By Murray Bourne, 18 Mar 2007

I've never understood boxing.

Watching people beating each other to a pulp never made sense to me as a "sport". Rocky movies? Forget it - I never went near them.

I remember when one of those world boxing championships was on and my colleague just couldn't understand why I wasn't interested in waiting up all night to watch it.

According to a BBC Health article (which is no longer available), boxing involves powerful people hitting each other repeatedly, often around the head, there are other risks - most serious of all being permanent severe brain damage.

While other injuries repair relatively easily, brain tissue, once damaged, remains damaged.

The symptoms of such brain damage - commonly known as being "punch drunk" - include slurred speech, slow reactions and even occasional blackouts.

And you can imagine the effect that repeated damage from long-term boxing has on the brain's ability to learn.

I'm very happy that:

For the moment [the British Medical Association] continues to lobby for a total ban on boxing for men or women.

I liked this suggestion from Professor Hugh Bayne:

He wrote in the British Medical Journal that doctors could make boxing illegal in the UK simply by withdrawing their support and refusing to attend bouts.
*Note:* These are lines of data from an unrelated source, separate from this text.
Lemma wp_file_allow_write A s f x ino (Q : unit -> fs -> Prop) :
  layout A s -> counts_ok s -> handle s f x ino ->
  (forall s', files s' = <[f := allowing x]> (files s) -> inodes s' = <[f_inode x := less_denied x ino]> (inodes s) ->
     dirs s' = dirs s -> disk s' = disk s -> free_map s' = free_map s -> layout A s' -> Q tt s') ->
  wp (file_allow_write f) s Q.
Proof.
  intros Hly Ht Hh HQ. destruct (counts _ _ _ _ Ht Hh) as [Hc Ho]. destruct (handle_not_fm A s f x ino) as (Hfm & Hf & Hn0); [done..|].
  pose proof Hh as [H1 H2 H3]. unfold denies in Hc. rewrite Z.eqb_refl in Hc.
  apply wp_bind, wp_assert; [by apply nonnull_pos|]. apply wp_bind. eapply wp_get_file; [done|].
  destruct (deny_write x) eqn:Ed; cbn [andb] in Hc.
  - apply wp_bind, wp_put_file. apply wp_bind. eapply wp_get_inode; [done|].
    apply wp_bind, wp_assert; [apply Z.ltb_lt; lia|]. apply wp_bind, wp_assert; [apply Z.leb_le; lia|].
    apply wp_bind, wp_get. apply wp_put. apply HQ; try done.
    + cbn. do 2 f_equal. unfold less_denied, denies. by rewrite Z.eqb_refl, Ed.
    + apply (layout_update A (set_files (<[f := allowing x]> (files s)) s) (f_inode x) ino); try done.
      apply layout_files; [done|by rewrite lookup_insert_ne|]. intros g [->|?]%lookup_insert_is_Some'; [by eexists|done].
  - apply wp_ret, HQ; try done.
    + rewrite insert_id; [done|]. rewrite H1. destruct x; cbn in *. by subst.
    + rewrite insert_id; [done|]. rewrite H2. unfold less_denied, denies. rewrite Ed, andb_false_r. destruct ino; cbn. do 2 f_equal. lia.
Qed.

(** What closing does to the handles and, for a removed file, to its sectors. *)
Record file_closed s s' f (x : file) ino : Prop := {
  fc_files : files s' = delete f (files s);
  fc_inode : inodes s' !! f_inode x = if open_cnt ino =? 1 then None else Some (closed_once (less_denied x ino));
  fc_others : forall j, j ≠ f_inode x -> inodes s' !! j = inodes s !! j;
  fc_dirs : dirs s' = dirs s;
  fc_freed : removed ino = true -> open_cnt ino = 1 ->
             forall k, uses (sector ino) (data ino) k -> bit (free_map s') k = false
}.

Lemma wp_close_handle A m s f x ino (Q : unit -> fs -> Prop) :
  fs_inv A m s -> counts_ok s -> handle s f x ino ->
  (forall A' s', A' = A \/ removed ino = true /\ open_cnt ino = 1 /\ A' = delete (sector ino) A ->
     layout A' s' -> kept [FREE_MAP_SECTOR] A' s s' -> file_closed s s' f x ino -> Q tt s') ->
  wp (file_close mallocs f) s Q.
Proof.
  intros Hinv Ht Hh HQ. pose proof (fi_layout _ _ _ Hinv) as Hly. destruct (handle_not_fm A s f x ino) as (Hfm & Hf & Hn0); [done..|].
  destruct (counts _ _ _ _ Ht Hh) as [_ Ho]. pose proof Hh as [H1 H2 H3].
  unfold file_close. rewrite nonnull_pos by done. apply wp_bind. eapply wp_file_allow_write; [done..|].
  intros s1 Ef Ei Ed Edk Eb Hly1. apply wp_bind. eapply wp_get_file; [by rewrite Ef, lookup_insert_eq|]. cbn [f_inode allowing].
  assert (inodes s1 !! f_inode x = Some (less_denied x ino)) as Hi1 by (by rewrite Ei, lookup_insert_eq).
  assert (forall A' s2, layout A' s2 -> files s2 = files s1 -> free_map_file s2 = free_map_file s1 ->
    layout A' (set_files (delete f (files s2)) s2)) as Hdel.
  { intros A' s2 Hly2 E2 E3. apply layout_files; [done| |intros g [_ Hg]%lookup_delete_is_Some; done].
    rewrite lookup_delete_ne; [done|]. rewrite E3. apply (handle_not_fm A s1 f (allowing x) (less_denied x ino)); [done|].
    split; [by rewrite Ef, lookup_insert_eq|done|done]. }
  assert (forall s2, files s2 = files s1 -> delete f (files s2) = delete f (files s)) as Efs.
  { intros s2 ->. by rewrite Ef, delete_insert_eq. }
  apply wp_bind. destruct (decide (removed ino = true /\ open_cnt ino = 1)) as [[Hr Hc]|Hno].
  - eapply (wp_close_removed mallocs Hmalloc A s1); [done|apply (ha_open _ _ (ly_handles _ _ Hly1) _ _ Hi1)|done..|].
    cbn [sector data less_denied]. intros s2 Hly2 Hk2 Ei2 _ Ef2 Ed2 Em2 _ Hfree.
    apply wp_bind, wp_get. apply wp_put. apply (HQ (delete (sector ino) A)); [by right|by apply Hdel| |].
    + intros k d Hk Hni. rewrite <-(bytes_of_disk s s1 d) by (intros; by rewrite Edk). by apply (Hk2 k).
    + split; cbn; [by apply Efs| | |by rewrite Ed2|done].
      * by rewrite Ei2, lookup_delete_eq, Hc.
      * intros j Hj. by rewrite Ei2, lookup_delete_ne, Ei, lookup_insert_ne.
  - eapply (wp_inode_close mallocs A s1); [done|done|done| |].
    { cbn. destruct (removed ino); [right|by left]. naive_solver. }
    intros s2 E2 Hly2. apply wp_bind, wp_get. apply wp_put.
    apply (HQ A); [by left|apply Hdel; [done|by rewrite E2..]|apply kept_disk; cbn; by rewrite E2|].
    assert (inodes s2 = closed_table (inodes s1) (f_inode x) (less_denied x ino)) as Ei2 by (by rewrite E2).
    unfold closed_table in Ei2. cbn [open_cnt less_denied] in Ei2.
    split; cbn; [by apply Efs; rewrite E2| | |by rewrite E2|naive_solver]; rewrite Ei2.
    + destruct (open_cnt ino =? 1); [by rewrite lookup_delete_eq|by rewrite lookup_insert_eq].
    + intros j Hj. destruct (open_cnt ino =? 1); [rewrite lookup_delete_ne by done|rewrite lookup_insert_ne by done]; by rewrite Ei, lookup_insert_ne.
Qed.

Lemma table_closed s s' f x ino : counts_ok s -> handle s f x ino -> file_closed s s' f x ino -> counts_ok s'.
Proof.
  intros [T1 T2 T3] [H1 H2 H3] [F1 F2 F3 F4 _].
  assert (on (f_inode x) x = 1) as E by (unfold on; by rewrite Z.eqb_refl).
  assert (forall i, msum (on i) (files s') = msum (on i) (files s) - on i x) as Hon by (intros i; rewrite F1; by apply msum_delete).
  assert (forall i, msum (denies i) (files s') = msum (denies i) (files s) - denies i x) as Hde by (intros i; rewrite F1; by apply msum_delete).
  assert (forall i y, inodes s' !! i = Some y -> i ≠ f_inode x -> on i x = 0 /\ denies i x = 0) as Hz.
  { intros i y _ Hne. unfold on, denies. destruct (Z.eqb_spec (f_inode x) i); [congruence|done]. }
  split.
  - intros g y Hg. assert (files s !! g = Some y) as Hg' by (rewrite F1 in Hg; by apply lookup_delete_Some in Hg as [_ ?]).
    destruct (T1 g y Hg') as [Hi ?]. split; [|done]. destruct (decide (f_inode y = f_inode x)) as [Ex|Ex]; [|by rewrite F3].
    rewrite Ex, F2. destruct (Z.eqb_spec (open_cnt ino) 1) as [Hc|]; [|by eexists]. exfalso.
    pose proof (Hon (f_inode x)) as Hs. rewrite <-(T2 _ _ H2), E in Hs.
    pose proof (msum_ge (on (f_inode x)) (files s') g y) as Hge. unfold on at 2 in Hge. rewrite Ex, Z.eqb_refl in Hge.
    specialize (Hge (fun z => proj1 (on_bound _ z)) Hg). lia.
  - intros i y Hi. rewrite Hon. destruct (decide (i = f_inode x)) as [->|Hne].
    + rewrite F2 in Hi. destruct (open_cnt ino =? 1); [done|]. injection Hi as <-. cbn. rewrite (T2 _ _ H2). lia.
    + destruct (Hz i y Hi Hne) as [-> _]. rewrite F3 in Hi by done. rewrite (T2 i y Hi). lia.
  - intros i y Hi. rewrite Hde. destruct (decide (i = f_inode x)) as [->|Hne].
    + rewrite F2 in Hi. destruct (open_cnt ino =? 1); [done|]. injection Hi as <-. cbn. by rewrite (T3 _ _ H2).
    + destruct (Hz i y Hi Hne) as [_ ->]. rewrite F3 in Hi by done. rewrite (T3 i y Hi). lia.
Qed.

Lemma closed_survives s s' f x ino g y o :
  counts_ok s -> handle s f x ino -> file_closed s s' f x ino -> g ≠ f -> files s !! g = Some y -> inodes s !! f_inode y = Some o ->
  files s' !! g = Some y /\ exists o', inodes s' !! f_inode y = Some o' /\ sector o' = sector o /\ data o' = data o.
Proof.
  intros Ht Hh Hcl Hgf Hg Ho. pose proof (table_closed _ _ _ _ _ Ht Hh Hcl) as [T1 _ _]. destruct Hcl as [F1 F2 F3 _ _].
  assert (files s' !! g = Some y) as Hg' by (by rewrite F1, lookup_delete_ne). split; [done|].
  destruct (T1 g y Hg') as [[o' Ho'] _]. exists o'. split; [done|].
  destruct (decide (f_inode y = f_inode x)) as [E|E]; [|rewrite F3 in Ho' by done; by simplify_eq].
  rewrite E in *. rewrite F2 in Ho'. destruct (open_cnt ino =? 1); [done|]. destruct Hh as [_ Hi _]. by simplify_eq.
Qed.

Lemma wp_file_close A m s f x ino (Q : unit -> fs -> Prop) :
  fs_inv A m s -> counts_ok s -> handle s f x ino ->
  (forall s', fsys_at m (files_of A m s) s' -> counts_ok s' -> views_kept [f] s s' -> file_closed s s' f x ino -> Q tt s') ->
  wp (file_close mallocs f) s Q.
Proof.
  intros Hinv Ht Hh HQ. eapply wp_close_handle; [done..|]. intros A' s' HA' Hly' Hk Hcl. pose proof Hh as [H1 H2 H3].
  assert (sector ino ≠ ROOT_DIR_SECTOR) as Hroot by (intros E; apply H3; rewrite E; unfold sys_sectors; set_solver).
  assert (A' !! ROOT_DIR_SECTOR = A !! ROOT_DIR_SECTOR) as HA'r.
  { destruct HA' as [->|(_ & _ & ->)]; [done|]. by rewrite lookup_delete_ne. }
  assert (forall nm k, m !! nm = Some k -> A' !! k = A !! k) as HA'm.
  { intros nm k Hnm. destruct HA' as [->|(Hr & _ & ->)]; [done|]. rewrite lookup_delete_ne; [done|]. intros <-.
    by apply (fi_removed _ _ _ Hinv (f_inode x) ino nm H2 Hr). }
  destruct (fs_inv_change A A' m s s') as [Hinv' HF]; try done.
  { intros i y Hi. destruct (decide (i = f_inode x)) as [->|Hne].
    - rewrite (fc_inode _ _ _ _ _ Hcl) in Hi. destruct (open_cnt ino =? 1); [done|]. injection Hi as <-. exists ino. split; [done|]. unfold recounted. auto.
    - rewrite (fc_others _ _ _ _ _ Hcl) in Hi by done. exists y. split; [done|apply recounted_refl]. }
  apply HQ; [exists A'; split; [done|by rewrite HF]|by eapply table_closed| |done].
  intros g [[n bs] p] Hg (y & o & G1 & G2 & G3 & G4 & G5 & G6)%view_Some.
  destruct (closed_survives s s' f x ino g y o) as (E1 & o' & E2 & E3 & E4); try done; [set_solver|].
  apply view_Some. exists y, o'. split_and!; try done; [congruence|]. rewrite E4, <-G5.
  apply (Hk (sector o')); [rewrite <-E4; by apply (ha_open _ _ (ly_handles _ _ Hly') _ _ E2)|].
  intros Ein%list_elem_of_singleton. apply G4. rewrite <-G3, <-E3, Ein. unfold sys_sectors. set_solver.
Qed.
He pointed out medical cover is a legal requirement at all boxing promotions.

Just ban it. Period.

See the 30 Comments below.

30 Comments on “Boxing equals brain damage”

  1. Constance says:

    I agree, Zac.

    Why do men always have to prove themselves in such primitive ways? I've always hated boxing, too. Shouldn't there be a UN decision on it, or something?

  2. Mike says:

    I think you people need to get lives, why should it matter what people decide to do? A UN decision, I don't see why you people care. It does not effect you at all, maybe it's jealousy because it's something you could never do or understand, but as the saying goes, "People always fear what they don't understand". You don't like boxing, don't watch it, simple as that.

    Constance, people, not only MEN, people, feel they need to prove themselves in MANY other ways too, such as AMERICAN FOOTBALL (which is FAR more dangerous) and weightlifting.
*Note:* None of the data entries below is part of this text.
(* ===== verification/Syscall.v ===== *)
(** src/userprog/syscall.c: system calls on files, with the process's table of file
    descriptors and its memory.

    A system call runs for one process, on top of the file system of [Filesys].
    The memory of the process is a partial map from addresses to bytes, with the
    kernel's part above [PHYS_BASE].  An access to an unmapped address is a page
    fault, and src/userprog/exception.c ends the process with status -1: this is how
    [get_user] and the other accesses fail.  [exec], [wait] and [halt] leave the
    file descriptors alone and are returned to the caller; [Process] models the
    first two. *)
From stdpp Require Import base numbers gmap fin_maps list.
From Stdlib Require Import ZArith Lia.
From S2P Require Import Prelude Vaddr Strings Bitmap Inode Directory Filesys.

Open Scope Z_scope.

(** * State *)

(** One entry of [fd_table]. *)
Record fd_list_element : Type := mk_fd { fd : Z; fp : Z }.

(** A byte of memory and whether the processor lets the kernel write it. *)
Record cell : Type := mk_cell { byte : Z; writable : bool }.

Record sys : Type := mk_sys {
  fsystem : fs;
  mem : gmap Z cell;
  fd_table : list fd_list_element;
  fd_table_counter : Z;
  exec_fp : Z;
  read_write_lock : bool;
  console : list Z;
  keys_read : nat
}.

Definition set_fsystem x s := mk_sys x (mem s) (fd_table s) (fd_table_counter s) (exec_fp s) (read_write_lock s) (console s) (keys_read s).
Definition set_mem x s := mk_sys (fsystem s) x (fd_table s) (fd_table_counter s) (exec_fp s) (read_write_lock s) (console s) (keys_read s).
Definition set_fds t n s := mk_sys (fsystem s) (mem s) t n (exec_fp s) (read_write_lock s) (console s) (keys_read s).
Definition set_exec x s := mk_sys (fsystem s) (mem s) (fd_table s) (fd_table_counter s) x (read_write_lock s) (console s) (keys_read s).
Definition set_rw x s := mk_sys (fsystem s) (mem s) (fd_table s) (fd_table_counter s) (exec_fp s) x (console s) (keys_read s).
Definition set_console x s := mk_sys (fsystem s) (mem s) (fd_table s) (fd_table_counter s) (exec_fp s) (read_write_lock s) x (keys_read s).
Definition set_keys x s := mk_sys (fsystem s) (mem s) (fd_table s) (fd_table_counter s) (exec_fp s) (read_write_lock s) (console s) x.

(** System calls return a value or end the process with a status. *)
Inductive ending (A : Type) : Type := Died (status : Z) | Returns (a : A).
Arguments Died {A} _.
Arguments Returns {A} _.

Definition P (A : Type) : Type := sys -> res (ending A * sys).

#[global] Instance P_ret : MRet P := fun A a s => Ok (Returns a, s).
#[global] Instance P_bind : MBind P := fun A B f m s =>
  match m s with
  | Ok (Returns a, s') => f a s'
  | Ok (Died st, s') => Ok (Died st, s')
  | Err e => Err e
  end.

Definition pget : P sys := fun s => Ok (Returns s, s).
Definition pset (f : sys -> sys) : P unit := fun s => Ok (Returns tt, f s).
Definition pfail {A} (e : fail) : P A := fun _ => Err e.
Definition die {A} (status : Z) : P A := fun s => Ok (Died status, s).

(** An operation of the file system. *)
Definition on_fs {A} (m : M fs A) : P A := fun s =>
  match m (fsystem s) with Ok (a, x) => Ok (Returns a, set_fsystem x s) | Err e => Err e end.

Section Calls.
Context (mallocs : nat -> bool) (keys : nat -> Z).

(** ** Exit *)

(** [process_exit]: the files of the process are closed. *)
Fixpoint close_all (fuel : nat) : P unit :=
  match fuel with
  | O => pfail Exhausted
  | S n =>
    s ← pget;
    match fd_table s with
    | [] => mret tt
    | e :: es =>
      pset (set_fds es (fd_table_counter s));;
      on_fs (file_close mallocs (fp e));;
      close_all n
    end
  end.

(** [exit], up to the report to the parent: see [Process.process_exit]. *)
Definition exit {A} (status : Z) : P A :=
  s ← pget;
  close_all (S (length (fd_table s)));;
  (if nonnull (exec_fp s) then on_fs (file_close mallocs (exec_fp s)) else mret tt);;
  die status.

(** exception.c: [page_fault]. *)
Definition page_fault {A} : P A := exit (-1).

(** ** Memory *)

Definition get_user (a : Z) : P Z :=
  s ← pget; match mem s !! a with Some c => mret (byte c) | None => page_fault end.
Definition put_byte (a v : Z) : P unit :=
  s ← pget;
  match mem s !! a with
  | Some c => if writable c then pset (set_mem (<[a := mk_cell (u8 v) true]> (mem s))) else page_fault
  | None => page_fault
  end.

(** A word of four bytes. *)
Definition get_word (a : Z) : P Z :=
  b0 ← get_user a; b1 ← get_user (u32 (a + 1)); b2 ← get_user (u32 (a + 2)); b3 ← get_user (u32 (a + 3));
  mret (b0 + 256 * b1 + 65536 * b2 + 16777216 * b3).

(** The bytes at [a] up to the null byte. *)
Fixpoint get_string (fuel : nat) (a : Z) : P (list Z) :=
  match fuel with
  | O => pfail Exhausted
  | S n => b ← get_user a; if b =? 0 then mret [] else r ← get_string n (u32 (a + 1)); mret (b :: r)
  end.

(** The first [n] bytes at [a], or as many as are mapped. *)
Fixpoint user_bytes (m : gmap Z cell) (n : nat) (a : Z) : list Z :=
  match n with
  | O => []
  | S n => match m !! a with Some c => byte c :: user_bytes m n (u32 (a + 1)) | None => [] end
  end.
Fixpoint put_bytes (bs : list Z) (a : Z) : P unit :=
  match bs with
  | [] => mret tt
  | b :: bs => put_byte a b;; put_bytes bs (u32 (a + 1))
  end.

(** ** File descriptors *)

Fixpoint find_fd (n : Z) (t : list fd_list_element) : option fd_list_element :=
  match t with [] => None | e :: t => if fd e =? n then Some e else find_fd n t end.
Definition find_fd_element (n : Z) : P (option fd_list_element) :=
  s ← pget; mret (find_fd n (fd_table s)).

(** [list_remove] of the element that [find_fd_element] returned. *)
Fixpoint remove_fd (n : Z) (t : list fd_list_element) : list fd_list_element :=
  match t with [] => [] | e :: t => if fd e =? n then t else e :: remove_fd n t end.

(** A null element is written through when there is no memory. *)
Definition add_file_to_fd_table (f : Z) (memory : bool) : P Z :=
  if memory then
    s ← pget;
    let n := fd_table_counter s in
    pset (set_fds (fd_table s ++ [mk_fd n f]) (s32 (n + 1)));;
    mret n
  else page_fault.

(** [lock_acquire (&read_write_lock)]: a process that ended with it never lets go. *)
Definition rw_acquire : P unit :=
  s ← pget; if read_write_lock s then pfail Exhausted else pset (set_rw true).
Definition rw_release : P unit := pset (set_rw false).

Definition open (name : list Z) (memory : bool) : P Z :=
  rw_acquire;;
  f ← on_fs (filesys_open mallocs name);
  rw_release;;
  if nonnull f then add_file_to_fd_table f memory else mret (-1).

Definition filesize_get (n : Z) : P Z :=
  e ← find_fd_element n;
  match e with Some e => on_fs (file_length (fp e)) | None => mret (-1) end.

(** [input_getc] in a loop. *)
Fixpoint read_keys (n : nat) (a : Z) : P unit :=
  match n with
  | O => mret tt
  | S n =>
    s ← pget;
    pset (set_keys (S (keys_read s)));;
    put_byte a (keys (keys_read s));;
    read_keys n (u32 (a + 1))
  end.

Definition read (n buffer size : Z) : P Z :=
  if n =? 0 then read_keys (Z.to_nat size) buffer;; mret (s32 size)
  else if negb (n =? 1) then
    e ← find_fd_element n;
    match e with
    | None => mret (-1)
    | Some e =>
      rw_acquire;;
      bs ← on_fs (file_read mallocs (fp e) (s32 size));
      put_bytes bs buffer;;
      rw_release;;
      mret (Z.of_nat (length bs))
    end
  else mret (-1).

(** [putbuf]. *)
Fixpoint putbuf (n : nat) (a : Z) : P unit :=
  match n with
  | O => mret tt
  | S n =>
    b ← get_user a;
    s ← pget;
    pset (set_console (console s ++ [b]));;
    putbuf n (u32 (a + 1))
  end.

(** How many bytes of its buffer [file_write] reads, and the position it starts at. *)
Definition write_extent (f size : Z) : M fs (Z * Z) :=
  x ← get_file f;
  ino ← get_inode (f_inode x);
  mret (if deny_write_cnt ino =? 0 then Z.max 0 (Z.min size (length_of (data ino) - pos x)) else 0, pos x).

(** The bytes in the sectors that are complete when the buffer ends after [j] bytes. *)
Definition complete (p j : Z) : Z :=
  let first := BLOCK_SECTOR_SIZE - p mod BLOCK_SECTOR_SIZE in
  if j <? first then 0 else first + (j - first) / BLOCK_SECTOR_SIZE * BLOCK_SECTOR_SIZE.

(** [file_write] from user memory: a page fault in the buffer ends the process, with
    the sectors before it written. *)
Definition write_file (f buffer size : Z) : P Z :=
  '(n, p) ← on_fs (write_extent f size);
  s ← pget;
  let bs := user_bytes (mem s) (Z.to_nat n) buffer in
  if Z.of_nat (length bs) =? n then on_fs (file_write mallocs f bs n)
  else on_fs (file_write_at mallocs f bs (complete p (Z.of_nat (length bs))) p);; page_fault.

Definition write (n buffer size : Z) : P Z :=
  if n =? 1 then putbuf (Z.to_nat size) buffer;; mret (s32 size)
  else if negb (n =? 0) && negb (n =? 1) then
    e ← find_fd_element n;
    match e with
    | None => mret (-1)
    | Some e =>
      rw_acquire;;
      k ← write_file (fp e) buffer (s32 size);
      rw_release;;
      mret k
    end
  else mret (-1).

Definition seek (n position : Z) : P Z :=
  e ← find_fd_element n;
  match e with
  | None => mret 0
  | Some e => on_fs (file_seek (fp e) (s32 position));; mret 1
  end.

(** [file_seek] is called with one argument, so the new position is what the stack
    holds, and its result, which it does not have, is what the register holds.
    With no element the file is read through a null pointer, at the offset of [fp]. *)
Definition tell (n stack register : Z) : P Z :=
  e ← find_fd_element n;
  match e with
  | None => get_word 12;; pfail Fault
  | Some e => on_fs (file_seek (fp e) (s32 stack));; mret register
  end.

Definition close (n : Z) : P Z :=
  e ← find_fd_element n;
  match e with
  | None => mret 0
  | Some e =>
    s ← pget;
    pset (set_fds (remove_fd n (fd_table s)) (fd_table_counter s));;
    rw_acquire;;
    on_fs (file_close mallocs (fp e));;
    rw_release;;
    mret 1
  end.

Definition create (name : list Z) (initial_size : Z) (stack : list Z) : P Z :=
  ok ← on_fs (filesys_create mallocs name (s32 initial_size) stack);
  mret (if ok : bool then 1 else 0).

Definition remove (name : list Z) : P Z :=
  ok ← on_fs (filesys_remove mallocs name);
  mret (if ok : bool then 1 else 0).

(** ** The handler *)

(** What the handler leaves in the register, or hands over. *)
Inductive result : Set := Eax (v : Z) | CallExec (name : Z) | CallWait (pid : Z) | PowerOff | NotImplemented (n : Z).

(** What the program and the machine leave to chance: memory for a table entry, the
    uninitialised locals of [dir_add], the missing argument of [tell] and its result. *)
Record chance : Type := mk_chance { memory : bool; stack_entry : list Z; junk : Z; register : Z }.

Definition arg (esp i : Z) : P Z := get_word (u32 (esp + 4 * i)).
Definition int_arg (esp i : Z) : P Z := w ← arg esp i; mret (s32 w).

(** A name: the file system reads it byte by byte, and a byte that is not mapped ends
    the process as the check of the first byte does. *)
Definition name_arg (esp : Z) : P (list Z) :=
  name ← arg esp 1;
  s ← pget;
  if name =? 0 then exit (-1) else get_string (S (size (mem s))) name.

Definition buffer_arg (esp : Z) : P Z :=
  buffer ← arg esp 2;
  if negb (is_user_vaddr buffer) then exit (-1) else get_user buffer;; mret buffer.

Definition SYS_HALT : Z := 0.
Definition SYS_EXIT : Z := 1.
Definition SYS_EXEC : Z := 2.
Definition SYS_WAIT : Z := 3.
Definition SYS_CREATE : Z := 4.
Definition SYS_REMOVE : Z := 5.
Definition SYS_OPEN : Z := 6.
Definition SYS_FILESIZE : Z := 7.
Definition SYS_READ : Z := 8.
Definition SYS_WRITE : Z := 9.
Definition SYS_SEEK : Z := 10.
Definition SYS_TELL : Z := 11.
Definition SYS_CLOSE : Z := 12.

Definition eax (m : P Z) : P result := v ← m; mret (Eax v).

(** The switch of [syscall_handler]. *)
Definition dispatch (esp number : Z) (ch : chance) : P result :=
  if number =? SYS_CREATE then
    name ← name_arg esp; size ← arg esp 2; eax (create name size (stack_entry ch))
  else if number =? SYS_OPEN then name ← name_arg esp; eax (open name (memory ch))
  else if number =? SYS_SEEK then
    n ← int_arg esp 1;
    if n <=? 0 then exit (-1) else position ← arg esp 2; eax (seek n position)
  else if number =? SYS_TELL then
    n ← int_arg esp 1;
    if n <=? 0 then exit (-1) else eax (tell n (junk ch) (register ch))
  else if number =? SYS_CLOSE then
    n ← int_arg esp 1;
    if n <=? 0 then exit (-1) else
      arg esp 2;;
      ok ← close n;
      if ok =? 0 then exit (-1) else mret (Eax ok)
  else if number =? SYS_READ then
    n ← int_arg esp 1;
    buffer ← buffer_arg esp;
    size ← arg esp 3;
    k ← read n buffer size;
    if k =? -1 then exit (-1) else mret (Eax k)
  else if number =? SYS_WRITE then
    n ← int_arg esp 1;
    buffer ← buffer_arg esp;
    size ← arg esp 3;
    k ← write n buffer size;
    if k =? -1 then exit (-1) else mret (Eax k)
  else if number =? SYS_FILESIZE then n ← int_arg esp 1; eax (filesize_get n)
  else if number =? SYS_REMOVE then name ← name_arg esp; eax (remove name)
  else if number =? SYS_EXIT then n ← int_arg esp 1; exit n
  else if number =? SYS_EXEC then name ← arg esp 1; mret (CallExec name)
  else if number =? SYS_WAIT then n ← int_arg esp 1; mret (CallWait n)
  else if number =? SYS_HALT then mret PowerOff
  else mret (NotImplemented number).

Definition syscall_handler (esp : Z) (ch : chance) : P result :=
  if negb (is_user_vaddr esp) then exit (-1)
  else
    get_user esp;;
    number ← get_word esp;
    if negb (is_user_vaddr (u32 (esp + 4)) && is_user_vaddr (u32 (esp + 8)) && is_user_vaddr (u32 (esp + 12)))
    then exit (-1)
    else dispatch esp number ch.
End Calls.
    You people are very narrow minded, all I ask is to think for yourselves and not what (selective) "studies" say. (and the Ali deal) There are far more completely unharmed. Thank you and goodbye.

  3. Murray says:

    Thanks, Mike for your view. So you would:

    * Let people destroy themselves with drugs?
    * Let people drive on whatever side of the road they like,
    at whatever speed they like, with whatever level of
    intoxication they like?
    * Let people beat up their kids?
    * Let people use guns in whatever way they like to solve
    personal problems?
    * Sanction rape?

    Or would you let them do these things, then not watch because you don't like it...?

  4. Murray says:

    Hi Trevor. In each of my examples (which I agree are fairly wild!), I am talking about stopping people destroying themselves and each other.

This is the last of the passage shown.